(What needs to be done) Wherever a line in the records below contains "Session", copy that line.

Start of Supplied records

(* ===== verification/ServerProofs.v ===== *)
(** * Properties of the server

    The replay loop ends and sends what it should, pages follow one another by
    the cursors they return, and requests without the token learn nothing. *)

From stdpp Require Import prelude gmap strings list sorting.
From Stdlib Require Import ZArith Lia SpecFloat Ascii String.
From S2P Require Import Prelude GoFloat GoText Sha256 GoStrings Monitor Model Ema MarketZones.
From S2P Require Import StoreSpec Memory MemoryProofs Lane Registry Contract Hub HubProofs Server.
From S2P Require Import Session SessionProofs.

#[local] Open Scope string_scope.
#[local] Open Scope list_scope.
#[local] Open Scope Z_scope.

(** ** The replay loop *)

Definition message_of (subscriptionID : string) (now : Z) (e : SignalEvent) : option wireEnvelope :=
  match event_message subscriptionID now e with Ok m => Some m | _ => None end.

(** Every event the subscriber may be sent can be converted. *)
Definition convertible (filter : Subscription) (subscriptionID : string) (now : Z) (events : list SignalEvent) : Prop :=
  forall e, e ∈ events -> matches filter e = true -> is_Some (message_of subscriptionID now e).

Lemma replay_page_total filter subscriptionID now lastCursor events :
  convertible filter subscriptionID now events ->
  exists messages cursor, replay_page filter subscriptionID now lastCursor events = (messages, cursor, true).
Proof.
  revert lastCursor. induction events as [|e events IH]; intros lastCursor Hc; cbn [replay_page]; [eauto|].
  destruct (IH (evCursor e)) as (messages & cursor & Hr); [intros x Hx; apply Hc; set_solver|].
  destruct (matches filter e) eqn:Hm; [|eauto].
  destruct (Hc e) as [m Hm']; [set_solver|done|]. unfold message_of in Hm'.
  destruct (event_message subscriptionID now e) as [m'| |]; [|done..]. rewrite Hr. eauto.
Qed.

(** The events of a log above a cursor. *)
Definition above (after : Z) (e : SignalEvent) : bool := after <? evCursor e.

Lemma above_split (p : SignalEvent -> bool) a c log :
  sorted_log log -> a <= c ->
  List.filter (fun e => p e && above a e) log =
  List.filter (fun e => p e && between a c e) log ++ List.filter (fun e => p e && above c e) log.
Proof.
  intros Hs Hac. induction log as [|e log IH]; [done|]. apply sorted_log_cons in Hs as [Hs He]. cbn [List.filter].
  destruct (Z.leb_spec (evCursor e) c) as [Hle|Hgt].
  - assert (above c e = false) as -> by (unfold above; lia). rewrite andb_false_r.
    assert (between a c e = above a e) as -> by (unfold between, above; lia).
    rewrite (IH Hs). by destruct (p e && above a e).
  - assert (between a c e = false) as -> by (unfold between; lia). rewrite andb_false_r.
    rewrite (filter_none (fun x => p x && between a c x)).
    2:{ intros x Hx%He. unfold between. rewrite (proj2 (Z.leb_gt _ _)) by lia. by rewrite !andb_false_r. }
    assert (above a e = above c e) as -> by (unfold above; lia). cbn [app].
    rewrite (filter_same (fun e => p e && above a e) (fun e => p e && above c e) log); [done|].
    intros x Hx%He. unfold above. by rewrite !(proj2 (Z.ltb_lt _ (evCursor x))) by lia.
Qed.

Lemma filter_true_and (q : SignalEvent -> bool) l : List.filter (fun e => true && q e) l = List.filter q l.
Proof. by apply filter_same. Qed.

Lemma mapM_app {A B} (f : A -> option B) l k l' k' :
  mapM f l = Some l' -> mapM f k = Some k' -> mapM f (l ++ k) = Some (l' ++ k').
Proof. rewrite !mapM_Some. apply Forall2_app. Qed.

Section Replay.
Context `{Runtime}.

Lemma replay_complete fuel s filter subscriptionID now after :
  memory_wf s -> convertible filter subscriptionID now (meEvents s) ->
  (List.length (List.filter (above after) (meEvents s)) / 5000 < fuel)%nat ->
  exists messages cursor, replay fuel s filter subscriptionID now after = Some (messages, Some cursor) /\
    mapM (message_of subscriptionID now)
      (List.filter (fun e => matches filter e && above after e) (meEvents s)) = Some messages /\
    after <= cursor /\ forall e, e ∈ meEvents s -> evCursor e <= cursor.
Proof.
  intros Hs Hconv. revert after. induction fuel as [|fuel IH]; intros after Hf; [lia|].
  cbn [replay es_QueryEvents memory_events].
  set (page := Memory_QueryEvents s (replay_filter after)).
  destruct (replay_page_total filter subscriptionID now after page) as (messages & cursor & Hpage).
  { intros e He. apply Hconv. unfold page in He. rewrite replay_query in He.
    apply elem_of_take in He as (i & He & _). apply list_elem_of_lookup_2, list_elem_of_In, filter_In in He as [He _].
    by apply list_elem_of_In. }
  rewrite Hpage. cbn [negb]. apply replay_page_spec in Hpage as [Hmap Hcur].
  destruct (page_reads s after cursor Hs Hcur) as (Hbetween & Hle & Hin & Hend). fold page in Hbetween, Hend.
  rewrite Hbetween, filter_between in Hmap.
  pose proof (above_split (matches filter) after cursor (meEvents s) (me_sorted _ Hs) Hle) as Hsplit.
  destruct (Z.ltb_spec (len page) 5000) as [Hlt|Hge].
  - exists messages, cursor. split_and!; [done| |done|by apply Hend].
    rewrite Hsplit, (filter_none (fun e => matches filter e && above cursor e)); [by rewrite app_nil_r|].
    intros e He%(Hend Hlt). unfold above. rewrite (proj2 (Z.ltb_ge _ _)) by lia. by rewrite andb_false_r.
  - assert (Hlen : List.length page = 5000%nat).
    { assert (List.length page <= 5000)%nat; [|unfold len in Hge; lia].
      unfold page. rewrite replay_query. apply firstn_le_length. }
    destruct (IH cursor) as (more & cursor' & -> & Hmore & Hle' & Hall).
    + pose proof (above_split (fun _ => true) after cursor (meEvents s) (me_sorted _ Hs) Hle) as Ht.
      rewrite !filter_true_and, <-Hbetween in Ht. apply (f_equal List.length) in Ht.
      rewrite length_app, Hlen in Ht. rewrite Ht in Hf.
      match type of Hf with context [(5000 + ?x)%nat] => replace (5000 + x)%nat with (x + 1 * 5000)%nat in Hf by lia end.
      rewrite Nat.div_add in Hf by lia. lia.
    + cbn [mbind option_bind]. eexists _, _. split; [done|]. split_and!; [|lia|done].
      rewrite Hsplit. by apply mapM_app.
Qed.
End Replay.

(** ** Pages of the log *)

(** Every event the filter asks for, without the limit. *)
Definition wanted (s : Memory) (filter : EventFilter) : list SignalEvent :=
  List.filter (event_matches filter) (meEvents s).

Definition resume_after (filter : EventFilter) (cursor : Z) : EventFilter :=
  mkEventFilter cursor (efDataset filter) (efSymbol filter) (efTimeframe filter) (efPeriod filter)
    (efEventType filter) (efAnalysis filter) (efLimit filter).

(** Where a client goes on after a page. *)
Definition next_filter (filter : EventFilter) (page : list SignalEvent) : EventFilter :=
  match last page with Some e => resume_after filter (evCursor e) | None => filter end.

Lemma matches_after filter cursor event :
  efAfterCursor filter <= cursor ->
  event_matches (resume_after filter cursor) event = event_matches filter event && above cursor event.
Proof.
  intros Hc. unfold event_matches, resume_after, above. cbn.
  destruct (Z.leb_spec (evCursor event) cursor), (Z.leb_spec (evCursor event) (efAfterCursor filter)),
    (Z.ltb_spec cursor (evCursor event)); try lia; cbn [orb negb]; by destruct (negb _).
Qed.

Lemma wanted_above s filter e : e ∈ wanted s filter -> e ∈ meEvents s /\ efAfterCursor filter < evCursor e.
Proof.
  unfold wanted. intros [He Hm]%list_elem_of_In%filter_In. split; [by apply list_elem_of_In|].
  unfold event_matches in Hm. apply negb_true_iff in Hm. rewrite !orb_false_iff in Hm. lia.
Qed.

Lemma filter_every {A} (l : list A) : List.filter (fun _ => true) l = l.
Proof. induction l as [|x l IH]; cbn; [done|]. by rewrite IH. Qed.

(** What stands above the last of the first events of a sorted list. *)
Lemma drop_above n (l : list SignalEvent) e :
  sorted_log l -> last (take n l) = Some e -> List.filter (above (evCursor e)) l = drop n l.
Proof.
  intros Hs Hl. rewrite <-(take_drop n l) in Hs at 1. pose proof (sorted_log_app _ _ Hs) as Hlt.
  apply last_Some in Hl as [front Hf]. rewrite <-(take_drop n l) at 1. rewrite List.filter_app.
  rewrite (filter_none (above (evCursor e)) (take n l)).
  2:{ intros x Hx. unfold above. apply Z.ltb_ge. rewrite Hf in Hx, Hs.
      apply elem_of_app in Hx as [Hx| ->%list_elem_of_singleton]; [|done].
      rewrite <-app_assoc in Hs. apply Z.lt_le_incl. eapply sorted_log_app; [exact Hs|done|set_solver]. }
  rewrite (filter_same _ (fun _ => true) (drop n l)).
  2:{ intros x Hx. unfold above. specialize (Hlt e x). rewrite Hf in Hlt. apply Z.ltb_lt, Hlt; [set_solver|done]. }
  cbn [app]. apply filter_every.
Qed.

Lemma normalize_limit_bounds limit : 0 < normalize_limit limit <= 5000.
Proof. unfold normalize_limit. destruct (Z.leb_spec limit 0); [by cbn; lia|]. destruct (Z.ltb_spec 5000 limit); lia. Qed.

Lemma query_page s filter :
  memory_wf s ->
  wanted s filter = Memory_QueryEvents s filter ++ wanted s (next_filter filter (Memory_QueryEvents s filter)) /\
  (Memory_QueryEvents s filter = [] -> wanted s filter = []) /\
  len (Memory_QueryEvents s filter) <= normalize_limit (efLimit filter).
Proof.
  intros Hs. pose proof (normalize_limit_bounds (efLimit filter)) as Hlim.
  change (Memory_QueryEvents s filter) with (take (Z.to_nat (normalize_limit (efLimit filter))) (wanted s filter)).
  set (n := Z.to_nat (normalize_limit (efLimit filter))) in *.
  assert (Hnil : take n (wanted s filter) = [] -> wanted s filter = []).
  { destruct (wanted s filter) as [|e l]; [done|]. assert (exists n', n = S n') as [n' ->] by (exists (pred n); lia). done. }
  split_and!; [|done|].
  - unfold next_filter. destruct (last (take n (wanted s filter))) as [e|] eqn:El.
    2:{ apply last_None in El. by rewrite El, (Hnil El). }
    assert (Hin : e ∈ wanted s filter).
    { apply last_Some_elem_of, elem_of_take in El as (i & El & _). by eapply list_elem_of_lookup_2. }
    unfold wanted at 3. rewrite (filter_same _ (fun x => event_matches filter x && above (evCursor e) x)).
    2:{ intros x _. apply matches_after. apply wanted_above in Hin as [_ ?]. lia. }
    assert (Hff : forall l : list SignalEvent, List.filter (fun x => event_matches filter x && above (evCursor e) x) l =
      List.filter (above (evCursor e)) (List.filter (event_matches filter) l)).
    { induction l as [|x l IH]; cbn; [done|]. destruct (event_matches filter x); cbn; by rewrite IH. }
    rewrite Hff. fold (wanted s filter). rewrite (drop_above n _ e), take_drop; [done|by apply sorted_filter, Hs|done].
  - unfold len. rewrite length_take. lia.
Qed.

(** The next request of a client that follows the cursors. *)
Definition with_query (request : Request) (name value : string) : Request :=
  mkRequest (rqMethod request) (rqPath request)
    (fun n => if (n =? name)%string then value else rqQuery request n) (rqHeader request) (rqProtocols request).

Lemma query_filter_after request filter :
  query_filter request = inr filter -> 0 <= efAfterCursor filter < 2 ^ 63.
Proof.
  unfold query_filter. destruct (rqQuery request "resume_after" =? "")%string; cbn.
  - destruct (if (rqQuery request "limit" =? "")%string then _ else _); [|done]. intros [= <-]. cbn. lia.
  - destruct (atoi (rqQuery request "resume_after")) as [n|] eqn:Ha; cbn; [|done].
    destruct (Z.ltb_spec n 0); [done|]. destruct (if (rqQuery request "limit" =? "")%string then _ else _); [|done].
    intros [= <-]. cbn. split; [done|]. unfold atoi in Ha.
    destruct (match rqQuery request "resume_after" with EmptyString => _ | _ => _ end) as [v|]; [|done].
    cbn in Ha. destruct (_ && _) eqn:E; [|done]. injection Ha as ->. lia.
Qed.

Lemma query_filter_resume request filter cursor :
  query_filter request = inr filter -> 0 <= cursor < 2 ^ 63 ->
  query_filter (with_query request "resume_after" (itoa cursor)) = inr (resume_after filter cursor).
Proof.
  intros Hq Hc. unfold query_filter, with_query in *. cbn [rqQuery].
  change (("resume_after" =? "resume_after")%string) with true. change (("limit" =? "resume_after")%string) with false.
  change (("dataset" =? "resume_after")%string) with false. change (("symbol" =? "resume_after")%string) with false.
  change (("timeframe" =? "resume_after")%string) with false. change (("analysis" =? "resume_after")%string) with false.
  cbn iota. rewrite (proj2 (String.eqb_neq _ _)) by (apply itoa_nonempty; lia).
  rewrite atoi_itoa by lia. cbn [mbind option_bind]. rewrite (proj2 (Z.ltb_ge cursor 0)) by lia.
  destruct (if (rqQuery request "resume_after" =? "")%string then _ else _); [|done].
  destruct (if (rqQuery request "limit" =? "")%string then _ else _); [|done]. by injection Hq as <-.
Qed.

(** ** Credentials *)

Lemma authorized_spec server request :
  authorized server request = soInsecureNoAuth (svOptions server) ||
    ((requestCredentials request).1 =? soAuthToken (svOptions server))%string.
Proof.
  unfold authorized. destruct (requestCredentials request) as [provided protocol]. cbn [fst]. f_equal.
  destruct (String.eqb_spec provided (soAuthToken (svOptions server))) as [->|]; [|by rewrite andb_false_r].
  by rewrite Nat.eqb_refl.
Qed.

(** The first subprotocol that carries a token decides. *)
Lemma protocol_credentials_token before token rest :
  Forall (fun p => strip_prefix "bearer." p = None) before ->
  protocol_credentials (before ++ ("bearer." +:+ base64_url (bytes_of token)) :: rest) =
    (token, "bearer." +:+ base64_url (bytes_of token)).
Proof.
  induction 1 as [|p before Hp _ IH]; cbn [app protocol_credentials].
  - rewrite strip_prefix_app, base64_decode_url by apply bytes_of_range. by rewrite string_of_bytes_of.
  - by rewrite Hp, IH.
Qed.

Definition v1_path (path : string) : Prop :=
  path ∈ ["/v1/catalog"; "/v1/snapshots"; "/v1/events"; "/v1/ws"].

Section Routes.
Context `{Runtime} {S : Type} `{EventStore S}.
Variable upgrade : Request -> bool -> string -> gmap string string -> Response.
Variable unmatched : Request -> gmap string string -> Response.

(** What a route behind [auth] answers without the token. *)
Definition refused (headers : gmap string string) : Response :=
  writeError (<["WWW-Authenticate" := "Bearer"]> headers) 401 "unauthorized" "unauthorized".

Lemma mux_refused server (b : Backend S) request headers :
  authorized server request = false -> v1_path (rqPath request) ->
  mux upgrade unmatched server b request headers =
    if (rqMethod request =? "GET")%string || (rqMethod request =? "HEAD")%string
    then Some (refused headers) else Some (unmatched request headers).
Proof.
  intros Ha Hp. unfold mux, auth. rewrite Ha. destruct (_ || _); cbn [negb]; [|done].
  unfold v1_path in Hp. rewrite !elem_of_cons in Hp.
  destruct Hp as [->|[->|[->|[->|Hp%elem_of_nil]]]]; [reflexivity..|done].
Qed.
End Routes.
(* ===== verification/SocketTheorems.v ===== *)
(** * Theorems about WebSocket connections

    The request a client writes, the order of the messages of a connection and
    its end, and what a subscriber finds on its socket, each with an
    application at concrete inputs. *)

From stdpp Require Import prelude gmap strings list sorting.
From Stdlib Require Import ZArith Lia SpecFloat Ascii String.
From S2P Require Import Prelude GoFloat GoText Sha256 GoStrings Monitor Model Ema MarketZones.
From S2P Require Import StoreSpec Memory MemoryProofs Lane Registry Contract Hub HubProofs Server Session SessionProofs.
From S2P Require Import Dispatch Json JsonProofs WsRequest WebSocket WebSocketProofs WebSocketDelivery.
From S2P Require Import Fixtures ServiceTheorems.

#[local] Open Scope string_scope.
#[local] Open Scope list_scope.
#[local] Open Scope Z_scope.

(** ** The request *)

(** C17: The server reads the request a client wrote: a request written as JSON
    is read back field for field, and accepted exactly when nothing but white
    space follows it; with one more member under a name that is none of the
    request's, in any case, it is refused, though the fields are read. *)
Theorem request_read_as_written r after key value :
  writable r -> utf8_text key -> printable value -> depth value <= 3 -> unknown_name key = true ->
  readWSRequest (Some (mkWSMessage (print_json (request_json r) ++ after) true)) = (r, forallb is_space after) /\
  readWSRequest (Some (mkWSMessage (print_json (XObject (request_members r ++ [(key, value)])) ++ after) true)) =
    (r, false).
Proof.
  intros Hw Hk Hp Hd Hu. destruct (request_read r Hw) as (t & Ht & Hr). pose proof (members_shaped r Hw) as Hm. split.
  - unfold request_json in *. rewrite (read_written _ after t true Hm Ht). by rewrite Hr.
  - rewrite (read_written _ after t false), Hr; [done| |].
    + apply Forall_app. split; [done|]. apply Forall_singleton. done.
    + unfold into_struct in *. cbn [request_json] in Ht. rewrite foldl_app, Ht. cbn [foldl]. unfold into_member. cbn [fst snd].
      unfold unknown_name in Hu. by destruct (find_field request_fields key).
Qed.

Lemma fx_request_writable : writable fx_request.
Proof. split; repeat (constructor || (apply utf8_literal; reflexivity)); done. Qed.

Lemma request_read_as_written_witness :
  readWSRequest (Some (mkWSMessage (print_json (request_json fx_request) ++ [32]) true)) = (fx_request, true) /\
  readWSRequest (Some (mkWSMessage (print_json (XObject (request_members fx_request ++ [("colour", XNull)])) ++ [32]) true)) =
    (fx_request, false).
Proof.
  apply (request_read_as_written fx_request [32] "colour" XNull);
    [apply fx_request_writable|by apply utf8_literal|done|done|vm_compute; reflexivity].
Defined.

(** ** The connection *)

(** C12: Whatever the schedule, whatever the rest of the service does and
    whichever reads and writes fail, the messages of a connection follow the
    protocol: one acknowledgement of the request, snapshots, one history, then
    events, all under one subscription, or an error that ends them.  When the
    handler has returned, its client is no longer in the hub and the connection
    is closed; and when the writer has ended under a live handler, the handler
    returns by its next three steps. *)
Theorem connection_follows_protocol `{Runtime} {S} `{EventStore S} {K} `{SocketLaws K} id (k : K) hub registry (store : S)
    now moves st :
  so_written k = [] -> hub_ok hub -> hub !! id = None ->
  ws_run id (upgraded k hub registry store now) moves = Some st ->
  (exists requestID subscriptionID g,
     stage_after requestID subscriptionID Opening (so_written (wsConn st)) = Some g) /\
  (wsAt st = PhDone -> wsHub st !! id = None /\ so_closed (wsConn st) = true) /\
  (forall o r1 r2 r3, wsAt st = PhLive o -> wsWriting st = WriterEnded ->
     exists st', ws_run id st [MoveHandler r1; MoveHandler r2; MoveHandler r3] = Some st' /\ wsAt st' = PhDone).
Proof.
  intros Hk Hok Hid Hrun. assert (Hinv : ws_inv id st) by (eapply ws_run_inv; [by apply upgraded_inv|done]).
  split_and!; [apply Hinv| |].
  - intros Hat. split; [|by apply (wi_closed _ _ Hinv)]. apply eq_None_not_Some.
    rewrite (wi_member _ _ Hinv), Hat. done.
  - intros o r1 r2 r3 Hat Hw. by eapply closed_ends, (wi_ended _ _ Hinv).
Qed.

(** A request that resumes after the first of three events. *)
Definition fx_resume : wsRequest :=
  mkWSRequest "signals.v1" "subscribe" "r1" (mkSubscriptionData [mkSeriesSelector "" "X" "1m"] [] [] [] "1" 0).
Definition fx_socket (script : list bool) : ScriptSocket :=
  mkScriptSocket [mkWSMessage (print_json (request_json fx_resume)) true] script [] false.
Definition fx_upgraded (script : list bool) : wsState Memory ScriptSocket :=
  upgraded (fx_socket script) NewHub (mkRegistry ∅ []) fx_log 0.

Definition fx_random : option (list Z) := Some (repeat 171 16).
Definition fx_handler (n : nat) : list (wsMove Memory) := repeat (MoveHandler fx_random) n.

(** The state after some moves. *)
Definition fx_ran (script : list bool) (moves : list (wsMove Memory)) : wsState Memory ScriptSocket :=
  default (fx_upgraded script) (ws_run 1 (fx_upgraded script) moves).

(** A write that fails in the replay: the handler leaves, and the connection is
    over. *)
Definition fx_cut : wsState Memory ScriptSocket := fx_ran [true; true; true; false] (fx_handler 10).

Example fx_cut_types : map envType (so_written (wsConn fx_cut)) = ["subscribed"; "history"; "event"].
Proof. vm_compute. reflexivity. Qed.

Lemma connection_follows_protocol_witness :
  (exists requestID subscriptionID g,
     stage_after requestID subscriptionID Opening (so_written (wsConn fx_cut)) = Some g) /\
  (wsAt fx_cut = PhDone -> wsHub fx_cut !! 1 = None /\ so_closed (wsConn fx_cut) = true) /\
  (forall o r1 r2 r3, wsAt fx_cut = PhLive o -> wsWriting fx_cut = WriterEnded ->
     exists st', ws_run 1 fx_cut [MoveHandler r1; MoveHandler r2; MoveHandler r3] = Some st' /\ wsAt st' = PhDone).
Proof.
  apply (connection_follows_protocol 1 (fx_socket [true; true; true; false]) NewHub (mkRegistry ∅ []) fx_log 0 (fx_handler 10));
    [reflexivity|apply map_Forall_empty|reflexivity|vm_compute; reflexivity].
Defined.

Example fx_cut_done : wsAt fx_cut = PhDone.
Proof. vm_compute. reflexivity. Qed.

(** ** The subscriber *)

(** C3: What a subscriber finds on its socket, over the in-memory store,
    whatever the interleaving of the lanes' commits, the dispatcher's batches,
    failed and repeated ones included, other subscribers, and the handler and
    writer of its own connection: while it is live and not cut off, the event
    messages written to it show, as far as the events have a cursor (forming
    updates have none), in cursor order, only committed events that match its
    request and lie behind the cursor it resumed from; and every such event
    that was published (since it subscribed, when it does not resume) is among
    them or waits in its channel. *)
Theorem socket_misses_nothing `{Runtime} {K} `{SocketLaws K} id (k : K) hub registry s now published batch sent sv o client :
  so_written k = [] -> hub_ok hub -> hub !! id = None -> dispatcher_inv s published batch sent ->
  ws_service_run id (mkWsService (upgraded k hub registry s now) batch sent published published) sv ->
  wsAt (wvState sv) = PhLive o -> wsWriting (wvState sv) = WriterRunning o ->
  wsHub (wvState sv) !! id = Some client -> hcClosed client = false ->
  exists seen, Forall2 (shows (woSubscriptionID o)) seen (event_messages (wsConn (wvState sv))) /\
    let waiting := chBuf (hcSend client) in
    (forall e, e ∈ meEvents (wsStore (wvState sv)) -> matches (woFilter o) e = true -> evCursor e <= wvPublished sv ->
       (if 0 <? woAfter o then woAfter o else wvMark sv) < evCursor e -> e ∈ seen ++ waiting) /\
    (forall e, e ∈ seen ++ waiting -> 0 < evCursor e ->
       e ∈ meEvents (wsStore (wvState sv)) /\ matches (woFilter o) e = true /\ woAfter o < evCursor e) /\
    StronglySorted Z.le (confirmed (seen ++ waiting)).
Proof.
  intros Hk Hok Hid Hd Hrun Hat Hw Hc Hopen. eapply socket_delivery; [|done..].
  eapply ws_service_run_inv; [|exact Hrun]. split; [by apply upgraded_inv|done|done].
Qed.

(** Moves of the connection alone. *)
Lemma own_run `{Runtime} {K} `{SocketLaws K} id (st : wsState Memory K) batch sent published moves st' :
  forallb own_move moves = true -> ws_run id st moves = Some st' ->
  ws_service_run id (mkWsService st batch sent published published) (mkWsService st' batch sent published published).
Proof.
  intros Hown Hrun. assert (Hgen : forall sv, ws_service_run id sv (mkWsService st batch sent published published) ->
    ws_service_run id sv (mkWsService st' batch sent published published)).
  { revert st Hrun. induction moves as [|move moves IH]; intros st Hrun sv Hsv; cbn [ws_run forallb] in *.
    - by injection Hrun as <-.
    - apply andb_true_iff in Hown as [Hm Hown]. apply bind_Some in Hrun as (st1 & Hs & Hrun).
      apply (IH Hown st1 Hrun). eapply wsr_step; [exact Hsv|].
      pose proof (wss_own id (mkWsService st batch sent published published) move st1 Hm Hs) as Hstep.
      unfold mark_of in Hstep. cbn in Hstep. by destruct (wsAt st). }
  apply Hgen, wsr_refl.
Qed.

(** The handler up to the live connection; then a forming update and the
    writer. *)
Definition fx_on_air : wsState Memory ScriptSocket := fx_ran [] (fx_handler 10).
Definition fx_on_air_open : wsOpen :=
  mkOpen "r1" (hex_encode (repeat 171 16)) fx_subscription 1 500.
Definition fx_on_air_client : hubClient := default (new_client fx_subscription 0) (wsHub fx_on_air !! 1).

Example fx_on_air_types : map envType (so_written (wsConn fx_on_air)) = ["subscribed"; "history"; "event"; "event"].
Proof. vm_compute. reflexivity. Qed.

Lemma socket_misses_nothing_witness :
  exists seen, Forall2 (shows (woSubscriptionID fx_on_air_open)) seen (event_messages (wsConn fx_on_air)) /\
    let waiting := chBuf (hcSend fx_on_air_client) in
    (forall e, e ∈ meEvents (wsStore fx_on_air) -> matches (woFilter fx_on_air_open) e = true -> evCursor e <= 3 ->
       (if 0 <? woAfter fx_on_air_open then woAfter fx_on_air_open else 3) < evCursor e -> e ∈ seen ++ waiting) /\
    (forall e, e ∈ seen ++ waiting -> 0 < evCursor e ->
       e ∈ meEvents (wsStore fx_on_air) /\ matches (woFilter fx_on_air_open) e = true /\ woAfter fx_on_air_open < evCursor e) /\
    StronglySorted Z.le (confirmed (seen ++ waiting)).
Proof.
  apply (socket_misses_nothing 1 (fx_socket []) NewHub (mkRegistry ∅ []) fx_log 0 3 [] []
           (mkWsService fx_on_air [] [] 3 3) fx_on_air_open fx_on_air_client);
    [reflexivity|apply map_Forall_empty|reflexivity|apply fx_dispatcher| |vm_compute; reflexivity..].
  apply (own_run 1 (fx_upgraded []) [] [] 3 (fx_handler 10)); [reflexivity|vm_compute; reflexivity].
Defined.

End of Supplied records

(Answer to this exercise)
From S2P Require Import Session SessionProofs.
From S2P Require Import StoreSpec Memory MemoryProofs Lane Registry Contract Hub HubProofs Server Session SessionProofs.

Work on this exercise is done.